Historiography of Health, Disease and Healing in Eastern, Central, and Southern Africa

Oswald Masebo

Abstract


This article examines the evolution of African historiography on health, disease, and healing in Eastern, Central, and Southern Africa. It argues that the production of historical knowledge about health, disease, and healing has been dynamic.  Until the 1960s, institutional histories of health, disease, and healing dominated.  These histories paid attention to the creation of western medical institutions and infrastructure in the colonies.  They also romanticised the introduction of colonial medicine as an important symbol of the benefits of colonialism to Africans.  The 1970s witnessed the emergence of ecological histories that conceptualised colonialism as a disaster to the conditions of health and disease in Eastern, Central, and Southern Africa.
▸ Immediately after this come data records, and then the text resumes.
(** * Blogosphere: the entity store, the external content mapper and the
      client aggregation pipeline

    A shallow embedding of [server/storage.ts] (class [MemStorage]), of
    the client's [lib/api-service.ts] ([mapExternalPostToSchema],
    [fetchExternalPosts], [fetchExternalPostsByCategory],
    [searchExternalPosts]) and of the filter/sort stage of [HomePage],
    with the properties of the data-and-query layer stated over them.

    Modelling conventions
    - JavaScript numbers that are integers (ids, counters, timestamps in
      milliseconds) are integers of [Z]; the arithmetic the code does on
      them (increment, subtraction of timestamps) is exact in that range.
    - Strings are sequences of code units below 256 (ASCII and the
      Latin-1 supplement); on these [toLowerCase] is what
      [String.prototype.toLowerCase] is: it folds A-Z and the capital
      letters of the supplement (U+00C0-U+00DE without the multiplication
      sign U+00D7) onto the code unit 32 above, and leaves the rest.
    - A run-time object is a finite map from property names to values, so
      that object spread is map union; the typed records of the client
      side ([Post], [ExternalBlogPost]) are Rocq records.
    - A [Map] is an association list in insertion order.
    - What the environment supplies (the clock read by [new Date()], the
      outcome of [fetch], the collation behind [localeCompare]) is an
      argument of the function that uses it. *)

From Stdlib Require Import ZArith List Ascii String Permutation OrdersEx.
From stdpp Require Import base strings gmap list sorting pretty.

Open Scope Z_scope.

(** ** JavaScript strings *)

Module JsString.

Definition toLowerCase_unit (c : ascii) : ascii :=
  let n := nat_of_ascii c in
  if (((65 <=? n)%nat && (n <=? 90)%nat)
      || ((192 <=? n)%nat && (n <=? 222)%nat && negb (n =? 215)%nat))%bool
  then ascii_of_nat (n + 32) else c.

(** [s.toLowerCase()] *)
Fixpoint toLowerCase (s : string) : string :=
  match s with
  | EmptyString => EmptyString
  | String c s' => String (toLowerCase_unit c) (toLowerCase s')
  end.

(** [s.includes(sub)]: [sub] occurs in [s] at some position. *)
Fixpoint includes (s sub : string) : bool :=
  String.prefix sub s ||
  match s with
  | EmptyString => false
  | String _ s' => includes s' sub
  end.

(** [parts.join(sep)] *)
Definition join (parts : list string) (sep : string) : string :=
  String.concat sep parts.

(** [`${n}`] for an integer [n]: its decimal numeral. *)
Definition ofNumber (n : Z) : string := pretty n.

(** [sub] is a substring of [s]. *)
Definition substring_of (sub s : string) : Prop :=
  ∃ pre post, s = pre +:+ sub +:+ post.

(** *** Letter case, from the alphabet

    Independently of [toLowerCase]: the table of the letters that have
    two cases, capital beside small; the basic alphabet first, then the
    letters of the Latin-1 supplement by their code units (capital A
    grave to capital O diaeresis, capital O stroke to capital thorn). *)
Definition letter_pairs : list (ascii * ascii) :=
  zip (list_ascii_of_string "ABCDEFGHIJKLMNOPQRSTUVWXYZ"
       ++ (ascii_of_nat <$> seq 192 23 ++ seq 216 7))
      (list_ascii_of_string "abcdefghijklmnopqrstuvwxyz"
       ++ (ascii_of_nat <$> seq 224 23 ++ seq 248 7)).

(** Two code units are the same up to letter case. *)
Definition same_letter (c d : ascii) : Prop :=
  c = d ∨ (c, d) ∈ letter_pairs ∨ (d, c) ∈ letter_pairs.

#[global] Instance same_letter_dec c d : Decision (same_letter c d).
Proof. unfold same_letter. apply _. Defined.




End JsString.

(** ** Run-time values and objects *)

Inductive value :=
| VUndefined
| VNull
| VBool (b : bool)
| VNum (n : Z)
| VStr (s : string)
| VDate (t : Z).

#[global] Instance value_eq_dec : EqDecision value.
Proof. solve_decision. Defined.

(** An object: own enumerable properties by name. *)
Abbreviation obj := (gmap string value).

(** [o.k]: reading an absent property gives [undefined]. *)
Definition prop (o : obj) (k : string) : value := default VUndefined (o !! k).

(** Whether a value counts as true in a condition. *)
Definition truthy (v : value) : bool :=
  match v with
  | VUndefined | VNull => false
  | VBool b => b
  | VNum n => negb (n =? 0)
  | VStr s => negb (String.eqb s "")
  | VDate _ => true
  end.

(** [a === b] for values read from two different records: two Date
    objects are never the same object. *)
Definition strict_equal (a b : value) : bool :=
  match a, b with
  | VDate _, _ | _, VDate _ => false
  | _, _ => bool_decide (a = b)
  end.

(** [{ ...a, ...b }]: the properties of [b] win. *)
Definition spread (a b : obj) : obj := b ∪ a.

(** What an operation that can throw returns. *)
Inductive exn := TypeError | SyntaxError | Error (message : string).

Inductive result (A : Type) :=
| Ok (a : A)
| Throw (e : exn).
Arguments Ok {A} a.
Arguments Throw {A} e.

#[global] Instance result_ret : MRet result := λ A a, Ok a.
#[global] Instance result_bind : MBind result := λ A B f m,
  match m with
  | Ok a => f a
  | Throw e => Throw e
  end.

(** [l.filter(f)] and [l.some(f)] with a callback that can throw: the
    callback runs on the elements in order, and its exception ends the
    call. *)
Fixpoint Array_filter {A} (f : A → result bool) (l : list A) : result (list A) :=
  match l with
  | [] => Ok []
  | x :: l' =>
      b ← f x;
      r ← Array_filter f l';
      Ok (if b : bool then x :: r else r)
  end.

Fixpoint Array_some {A} (f : A → result bool) (l : list A) : result bool :=
  match l with
  | [] => Ok false
  | x :: l' =>
      b ← f x;
      if b : bool then Ok true else Array_some f l'
  end.

(** [v.toLowerCase()] on a value: a [TypeError] unless [v] is a string. *)
Definition toLowerCase_of (v : value) : result string :=
  match v with
  | VStr s => Ok (JsString.toLowerCase s)
  | _ => Throw TypeError
  end.

(** ** [Map<number, V>]: entries in insertion order *)

Section JsMap.
Context {V : Type}.

Fixpoint Map_get (k : Z) (m : list (Z * V)) : option V :=
  match m with
  | [] => None
  | (k', v) :: m' => if decide (k' = k) then Some v else Map_get k m'
  end.

(** [m.set(k, v)]: an existing key keeps its place, a new key goes last. *)
Fixpoint Map_set (k : Z) (v : V) (m : list (Z * V)) : list (Z * V) :=
  match m with
  | [] => [(k, v)]
  | (k', v') :: m' =>
      if decide (k' = k) then (k, v) :: m' else (k', v') :: Map_set k v m'
  end.

(** [m.delete(k)]: whether the key was present, and the map without it. *)
Fixpoint Map_delete (k : Z) (m : list (Z * V)) : bool * list (Z * V) :=
  match m with
  | [] => (false, [])
  | (k', v') :: m' =>
      if decide (k' = k) then (true, m')
      else let '(b, m'') := Map_delete k m' in (b, (k', v') :: m'')
  end.

(** [Array.from(m.values())] *)
Definition Map_values (m : list (Z * V)) : list V := m.*2.

End JsMap.

(** [found] is [l] with exactly the elements that satisfy [P] kept. *)
Fixpoint kept_exactly {A} (P : A → Prop) (l found : list A) : Prop :=
  match l with
  | [] => found = []
  | x :: l' =>
      (P x ∧ ∃ found', found = x :: found' ∧ kept_exactly P l' found')
      ∨ (¬ P x ∧ kept_exactly P l' found)
  end.

(** ** The entity store ([server/storage.ts]) *)

Module Storage.

Record MemStorage := {
  users : list (Z * obj);
  posts : list (Z * obj);
  comments : list (Z * obj);
  currentUserId : Z;
  currentPostId : Z;
  currentCommentId : Z;
}.

(** [new MemStorage()]: the admin account is seeded with id 1. *)
Definition constructor : MemStorage :=
  {| users := Map_set 1
       (list_to_map [("id", VNum 1); ("username", VStr "admin");
                     ("password", VStr "admin");
                     ("fullName", VStr "Admin User");
                     ("isAdmin", VBool true)] : obj) [];
     posts := []; comments := [];
     currentUserId := 1 + 1; currentPostId := 1; currentCommentId := 1 |}.

Definition getUser (id : Z) (st : MemStorage) : option obj :=
  Map_get id (users st).

Definition getUserByUsername (username : string) (st : MemStorage) : option obj :=
  List.find (λ user, bool_decide (prop user "username" = VStr username))
    (Map_values (users st)).

Definition createUser (insertUser : obj) (st : MemStorage) : obj * MemStorage :=
  let id := currentUserId st in
  let user : obj := <["isAdmin" := VBool false]> (<["id" := VNum id]> insertUser) in
  (user,
   {| users := Map_set id user (users st);
      posts := posts st; comments := comments st;
      currentUserId := id + 1;
      currentPostId := currentPostId st;
      currentCommentId := currentCommentId st |}).

Definition getAllUsers (st : MemStorage) : list obj := Map_values (users st).

(** [now] is the value of [new Date()] at the call. *)
Definition createPost (insertPost : obj) (now : Z) (st : MemStorage)
  : obj * MemStorage :=
  let id := currentPostId st in
  let post : obj := <["createdAt" := VDate now]> (<["id" := VNum id]> insertPost) in
  (post,
   {| users := users st;
      posts := Map_set id post (posts st);
      comments := comments st;
      currentUserId := currentUserId st;
      currentPostId := id + 1;
      currentCommentId := currentCommentId st |}).

Definition getPost (id : Z) (st : MemStorage) : option obj :=
  Map_get id (posts st).

Definition updatePost (id : Z) (postUpdate : obj) (st : MemStorage)
  : option obj * MemStorage :=
  match Map_get id (posts st) with
  | None => (None, st)
  | Some post =>
      let updatedPost := spread post postUpdate in
      (Some updatedPost,
       {| users := users st;
          posts := Map_set id updatedPost (posts st);
          comments := comments st;
          currentUserId := currentUserId st;
          currentPostId := currentPostId st;
          currentCommentId := currentCommentId st |})
  end.

Definition deletePost (id : Z) (st : MemStorage) : bool * MemStorage :=
  let '(existed, posts') := Map_delete id (posts st) in
  (existed,
   {| users := users st; posts := posts'; comments := comments st;
      currentUserId := currentUserId st;
      currentPostId := currentPostId st;
      currentCommentId := currentCommentId st |}).

Definition getAllPosts (st : MemStorage) : list obj := Map_values (posts st).

Definition getPostsByAuthor (authorId : Z) (st : MemStorage) : list obj :=
  List.filter (λ post, bool_decide (prop post "authorId" = VNum authorId))
    (Map_values (posts st)).

Definition getPostsByCategory (category : string) (st : MemStorage) : list obj :=
  List.filter (λ post, bool_decide (prop post "category" = VStr category))
    (Map_values (posts st)).

(** The callback of [searchPosts]: [||] evaluates its right operand only
    when the left one is false, and [post.tags?.] stops at [undefined]
    (which [filter] reads as false) when [tags] is null or absent. *)
Definition searchPosts_callback (lowerQuery : string) (post : obj) : result bool :=
  title ← toLowerCase_of (prop post "title");
  if JsString.includes title lowerQuery then Ok true else
  content ← toLowerCase_of (prop post "content");
  if JsString.includes content lowerQuery then Ok true else
  match prop post "tags" with
  | VUndefined | VNull => Ok false
  | tags => tags' ← toLowerCase_of tags; Ok (JsString.includes tags' lowerQuery)
  end.

Definition searchPosts (query : string) (st : MemStorage) : result (list obj) :=
  let lowerQuery := JsString.toLowerCase query in
  Array_filter (searchPosts_callback lowerQuery) (Map_values (posts st)).

(** [now] is the value of [new Date()] at the call. *)
Definition createComment (insertComment : obj) (now : Z) (st : MemStorage)
  : obj * MemStorage :=
  let id := currentCommentId st in
  let comment : obj :=
    <["createdAt" := VDate now]> (<["id" := VNum id]> insertComment) in
  (comment,
   {| users := users st;
      posts := posts st;
      comments := Map_set id comment (comments st);
      currentUserId := currentUserId st;
      currentPostId := currentPostId st;
      currentCommentId := id + 1 |}).

Definition getCommentsByPost (postId : Z) (st : MemStorage) : list obj :=
  List.filter (λ comment, bool_decide (prop comment "postId" = VNum postId))
    (Map_values (comments st)).

Definition deleteComment (id : Z) (st : MemStorage) : bool * MemStorage :=
  let '(existed, comments') := Map_delete id (comments st) in
  (existed,
   {| users := users st; posts := posts st; comments := comments';
      currentUserId := currentUserId st;
      currentPostId := currentPostId st;
      currentCommentId := currentCommentId st |}).

(** *** Sequences of post operations *)

Inductive post_op :=
| OpCreate (insertPost : obj) (now : Z)
| OpUpdate (id : Z) (postUpdate : obj)
| OpDelete (id : Z).

Definition step (st : MemStorage) (op : post_op) : MemStorage :=
  match op with
  | OpCreate insertPost now => (createPost insertPost now st).2
  | OpUpdate id postUpdate => (updatePost id postUpdate st).2
  | OpDelete id => (deletePost id st).2
  end.

Definition run (ops : list post_op) (st : MemStorage) : MemStorage :=
  fold_left step ops st.

(** *** What the specification expects of [getAllPosts]

    These definitions follow the specification's sentence, not the code:
    the posts created and not deleted afterwards, each one its created
    record merged with its later updates in order. *)

(** The record a creation with the [n]-th id stores. *)
Definition created_record (n : Z) (insertPost : obj) (now : Z) : obj :=
  <["createdAt" := VDate now]> (<["id" := VNum n]> insertPost).

Definition deleted_later (id : Z) (ops : list post_op) : bool :=
  existsb (λ op, match op with OpDelete id' => bool_decide (id' = id) | _ => false end) ops.

Definition merge_updates (id : Z) (ops : list post_op) (post : obj) : obj :=
  fold_left (λ post op,
    match op with
    | OpUpdate id' postUpdate => if decide (id' = id) then spread post postUpdate else post
    | _ => post
    end) ops post.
These histories pointed out that the imposition of colonialism disturbed the pre-colonial ecological equilibrium, and transformed many diseases, such as sleeping sickness, from endemic to epidemic proportions.  They also blamed colonial medicine for disregarding African indigenous ideas and practices of medicine, a development that undermined an important cultural resource Africans had historically utilised to cope with medical challenges in their homes and communities.  Ecologically oriented studies were followed by political economy histories of health and disease which evolved in the late 1970s, but became dominant in the 1980s.  They studied health and disease in the context of social, economic, and political changes, arguing that they were inseparable from the way households, communities and societies were organised.  In the 1990s and early 2000, two main historiographies – discourse analyses and socio-cultural histories – emerged and assumed dominance in shaping production of knowledge on health, disease, and healing. Discourse analysis histories paid attention to textual analysis of the politics of medical knowledge production and to the ideas, meanings, and practices of medicine.  Socio-cultural histories explored medicine as a complex cultural terrain of struggles, negotiations, and cultural exchanges between social communities engaged in it.